Food delivery services have changed consumer behaviour so much – especially urban consumers – that using them has become normal and routine. foodpanda has seen more and more people turn to food delivery in recent years because of the current pace of life as well as the opportunity to discover more restaurants that food delivery offers, which is a trend the modern foodie follows.
Tan Pei Lyn, a professional living and working in Singapore, says that food delivery services are a convenient option during a busy work day in the city; using Singapore-based food delivery startup Grain, for example, allows her to have fresh and healthy food at her desk while continuing to work.
Another young professional in Singapore, Lim Xiao En (pic, right), says she generally uses food delivery services after a long day: “I usually finish work very late at night and all I want to do is go home and relax instead of spending a few more hours out waiting for food or travelling to and fro just to get a bite to eat.”
Both Lim and Tan are regular uses of Foodpanda and Deliveroo, while Lim also uses Ubereats and Tan uses Grain.
Nadarajah, who uses Foodpanda, Dah Makan and Mammam, uses food delivery for power lunches and for supper or snacks during impromptu get-togethers with friends.
“I still go out for dinner to restaurants with my family because it’s an experience. But we use food delivery during get-togethers so that we don’t have to go out to buy food, which would disrupt our activities,” he reveals.

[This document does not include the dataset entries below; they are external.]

(** C31: calibration ends on every processor that runs [period] turns of a loop in a tick,
    with the greatest power of two below [period] and all the bits from the first one that
    fits on: a value up to twice the number of turns.  It panics when interrupts are off or
    when the loop would need more than 2^31 turns. *)
Theorem timer_calibrate_correct (t : T) (Ht : is_s64 (ticks t)) :
  if t_intr t && (period <=? 2 ^ 31) then
    exists t', timer_calibrate t = Done (tt, t') /\ loops_per_tick t' = calibrated period /\ t_intr t' = true /\
      (2 ^ 10 < period -> period / 2 <= loops_per_tick t' < 2 * period)
  else timer_calibrate t = Panic.
Proof.
  unfold timer_calibrate. erewrite bind_done by reflexivity. destruct (t_intr t) eqn:Hon; [|by apply bind_panic].
  erewrite bind_done by reflexivity. erewrite bind_done by reflexivity. erewrite bind_done by reflexivity. change (Z.shiftl 1 10) with (2 ^ 10). cbn [andb].
  set (t0 := with_loops _ _). assert (is_s64 (ticks t0)) as Ht0 by done. assert (t_intr t0 = true) as Hon0 by done.
  pose proof (double_loop_run 22 t0 10 Ht0 Hon0 eq_refl ltac:(lia) ltac:(by left) ltac:(lia)) as Hdbl.
  rewrite Z.leb_antisym. destruct (2 ^ 31 <? period); cbn [negb]; [by apply bind_panic|]. destruct Hdbl as (k & t1 & Hr & Ha & Hk & Hlow & Hhigh).
  destruct (adjusted_ticks _ _ _ Ha) as (Ht1 & Hon1 & Hl1 & _). erewrite bind_done by exact Hr. erewrite bind_done by reflexivity. rewrite Hl1.
  assert (Z.shiftr (2 ^ k) 1 = 2 ^ (k - 10 + Z.of_nat 9)) as -> by (rewrite Z.shiftr_div_pow2, <- Z.pow_sub_r by lia; f_equal; lia).
  destruct (refine_loop_run k 9 32 t1) as (t2 & Hr2 & Ha2); try done; try lia.
  { rewrite Hon1. done. }
  { rewrite Hl1. replace (k - 9 + Z.of_nat 9) with k by lia. unfold high_bits. rewrite (proj2 (Z.ltb_lt _ _)); [lia|].
    rewrite Z.pow_add_r in Hhigh by lia. lia. }
  erewrite bind_done by exact Hr2. erewrite bind_done by reflexivity. destruct (adjusted_ticks _ _ _ Ha2) as (_ & Hon2 & Hl2 & _).
  cbv zeta. match goal with |- context [[?lo; ?hi]] => destruct (rate_printed lo hi t2) as [out Hout] end. eexists. split; [exact Hout|].
  cbn [loops_per_tick t_intr with_console]. assert (loops_per_tick t2 = calibrated period) as El by (rewrite Hl2; unfold calibrated; by rewrite (calibrated_eq k)).
  split; [done|]. split; [congruence|]. intros Hp. rewrite El. by apply calibrated_bounds.
Qed.
End Calibrate.

(** ** The counters *)

Section Pit.
Context {hw : Type} `{Clock hw}.
Abbreviation T := (timer hw).

Lemma outb_run port v (t : T) : outb port v t = Done (tt, with_thw (port_out port (u8 v) (t_hw t)) t).
Proof. done. Qed.
Lemma cls_run (v : V) f : painted f v -> exists v', cls v = Done (tt, v') /\ drawn (mk_screen (fun _ _ => blank) 0 0) v' /\ keeps v v'.
Proof.
  intros Hp. unfold cls. destruct (for_from_inv (fun i => paints v (fun y x => if decide (y < i) then blank else f y x)) clear_row 25 0 v) as (v1 & R1 & H1).
  - eapply paints_ext; [|by apply paints_refl]. intros y x [Hy _]. cbn beta. rewrite decide_False by lia. done.
  - intros j v1 Hj Hv1. destruct (clear_row_run j v1 _ (proj1 Hv1) ltac:(lia)) as (v2 & R2 & Hv2). exists v2. split; [exact R2|].
    eapply paints_ext; [|by eapply paints_trans]. intros y x _. cbn beta. repeat case_decide; try done; lia.
  - erewrite bind_done by exact R1. erewrite bind_done by reflexivity. destruct (move_cursor_run (with_xy 0 0 v1)) as (h & Rh & _); [cbn; lia|].
    eexists. split; [exact Rh|]. pose proof (paints_keeps _ _ _ H1) as Hk. destruct H1 as ((P1 & P2 & P3) & Ho & Ev). split.
    + split; [|split; [done|cbn; lia]]. split; [|split; [done|cbn; lia]]. split; [done|]. split; [done|].
      eapply shows_ext; [|exact P3]. intros y x [Hy _]. cbn beta. rewrite decide_True; [done|change (0 + Z.of_nat 25) with 25; lia].
    + etransitivity; [exact Hk|done].
Qed.

(** What the display shows, and that its cursor is where the next character goes; the
    variables of vga.c say so too, once they are initialized. *)
Definition displays (v : V) (s : screen) : Prop :=
  shows (v_mem v) (cell s) /\ on_screen (row s) (col s) /\ cursor (hardware v) = col s + 80 * row s /\
  (inited v = true -> fb v = FB /\ cx v = col s /\ cy v = row s).

Lemma init_run (v : V) s : displays v s -> exists v', init v = Done (tt, v') /\ drawn s v' /\ keeps v v'.
Proof.
  intros (Hs & (Hr & Hc) & Hcur & Hin). unfold init. erewrite bind_done by reflexivity. destruct (inited v) eqn:Ei.
  - destruct (Hin eq_refl) as (E1 & E2 & E3). exists v. done.
  - erewrite bind_done by (apply (liftO_run _ _ FB); reflexivity). erewrite bind_done by reflexivity.
    set (v1 := mk_vga (v_mem v) _ _ _ _ _). destruct (find_cursor_run v1) as (h & Rh & Eh). erewrite bind_done by exact Rh. eexists. split; [reflexivity|].
    change (hardware v1) with (hardware v). rewrite Hcur.
    replace ((col s + 80 * row s) mod 80) with (col s) by dlia. replace ((col s + 80 * row s) / 80) with (row s) by dlia. done.
Qed.

(** Where a character leaves the cursor. *)
Lemma move_to_run x (v : V) s : drawn s v -> 0 <= x <= 80 ->
  exists v', (modify (with_xy x (cy v)) ;; if COL_CNT <=? x then newline else mret tt) v = Done (tt, v') /\ drawn (move_to x s) v' /\ keeps v v'.
Proof.
  intros (((Hf & Hi & Hs) & Hy & Hr) & Hx & Hc) Hlt. erewrite bind_done by reflexivity. unfold move_to, COL_CNT. destruct (Z.leb_spec 80 x).
  - rewrite (proj2 (Z.ltb_ge _ _)) by lia. destruct (newline_run (with_xy x (cy v) v) s) as (v' & Rv & Hv & Hk); [by split|]. by exists v'.
  - rewrite (proj2 (Z.ltb_lt _ _)) by lia. eexists. split; [reflexivity|]. split; [|done]. split; [done|]. split; [done|cbn; lia].
Qed.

Lekka says that more food delivery behaviour does not mean that the number of dine-in customers has dropped. “Our partners see a growth in their dine-in business too. I assume this means that people nowadays prefer to eat out or order home instead of spending their time cooking,” she says, adding that with so many great options available and the possibility of having your food within a reasonable time makes food delivery a good choice.